そこで 1.1.0 では公式として LLDB 統合を提供することに決定しました。
ローカルの ~/.lldbinit
に以下を追加するか、
command regex _p 's/(.+)/e -l swift -o -- Pretty.print(%1)/' command regex _pp 's/(.+)/e -l swift -o -- Pretty.prettyPrint(%1)/'
lowmad という LLDB スクリプトを管理する CLI ツールを利用して、以下のコマンドからインストールできます。
$ lowmad install https://github.com/YusukeHosonuma/SwiftPrettyPrint.git
これにより _p または _pp コマンドで利用できるようになります。
(lldb) _p dictionary ["one": 1, "two": nil] (lldb) _pp dictionary [ "one": 1, "two": nil ]
Combine 統合
Combine にはデバッグを支援するための print オペレーターが標準で備わっていますが、以下のような欠点があると感じていました。
- pretty-print されない
- 出力タイミングを限定したい場合に handleEvents を利用する必要がある
そこでよりベターな print オペレーターという位置づけを目指して、SwiftPrettyPrint として Combine 統合を提供することに決定しました。
[[1, 2], [3, 4]] .publisher .prettyPrint("🍌", when: [.output, .completion], format: .multiline) .sink { _ in } .store(in: &cancellables) // => // 🍌: receive value: [1, 2] // 🍌: receive value: [3, 4] // 🍌: receive finished
基本的な使い方は print オペレーターと同様ですが、オプショナルな引数として出力タイミングを限定する when:
、出力フォーマットを指定する format:
が用意されています。
またエイリアスAPI として、単数行で出力する p
、複数行で出力する pp
オペレーターも用意されています。
[[1, 2], [3, 4]] .publisher .p("🍎") // Output as single-line .pp("🍊") // Output as multiline .sink { _ in } .store(in: &cancellables)
おわりに
そんなわけで、SwiftPrettyPrint 1.1.0 に含まれる LLDB と Combine への統合について解説しました。
実は SwiftPrettyPrint はツイッターでの周知しかしておらず、公式として記事を書くのはこれが初となります。
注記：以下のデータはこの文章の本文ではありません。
(* ===== verification/_CoqProject ===== *)
-Q . S2P
Prelude.v
MachineInt.v
SparkHash.v
Io.v
BitArray.v
BloomFilter.v
LoserTree.v
RadixSort.v
Utf8.v
Chars.v
Arrow.v
ArrowRef.v
BatchSerde.v
ScalarSerde.v
JoinHashMap.v
Joins.v
HashArrays.v
Floats.v
Columnar.v
EqComparator.v
JoinKeys.v
BroadcastJoin.v
BroadcastSemiJoin.v
StreamCursor.v
SortMergeJoin.v
SortMergeScan.v
SortMergeSemi.v
MemManager.v
MemLocks.v
RowNullChecker.v
Limit.v
Window.v
WindowFull.v
WindowExec.v
BatchSize.v
RadixQueue.v
AggHashMap.v
AggAcc.v
AggCtx.v
AggGroups.v
AggSpill.v
AggTable.v
AggExec.v
AggSort.v
SortKeys.v
SortPrune.v
SortTop.v
Selection.v
SortBlocks.v
SortMerge.v
SortCodec.v
SortExec.v
IpcCompression.v
Offsetted.v
ShufflePartitioning.v
PartitionSort.v
BufferedData.v
ShuffleWriter.v
SparkDecimal.v
CastText.v
Cast.v
JsonPath.v
SparkMap.v
SparkStrings.v
FlinkDatetime.v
もし便利だと感じたら、知り合いの iOS エンジニアの方などにもシェアいただければ開発者冥利につきます。
ペンギン村 OSS チーム一同(文:tobi462)
P.S.
SwiftPrettyPrint はインストール手段として CocoaPods / Carthage / Swift Package Manager の3種類を提供していますが、現時点では CocoaPods を推奨(Recommended)としています。
pod "SwiftPrettyPrint", "~> 1.1.0", :configuration => "Debug" # enabled on `Debug` build only
これは条件付き依存ライブラリとして簡潔にセットアップできるのが CocoaPods のみであるためですが、Swift Package Manager でもこうした機能が追加される見込みです。
この機能が実装され、Xcode でも利用できるようになれば、推奨するパッケージマネージャは Swift Package Manager になる予定です。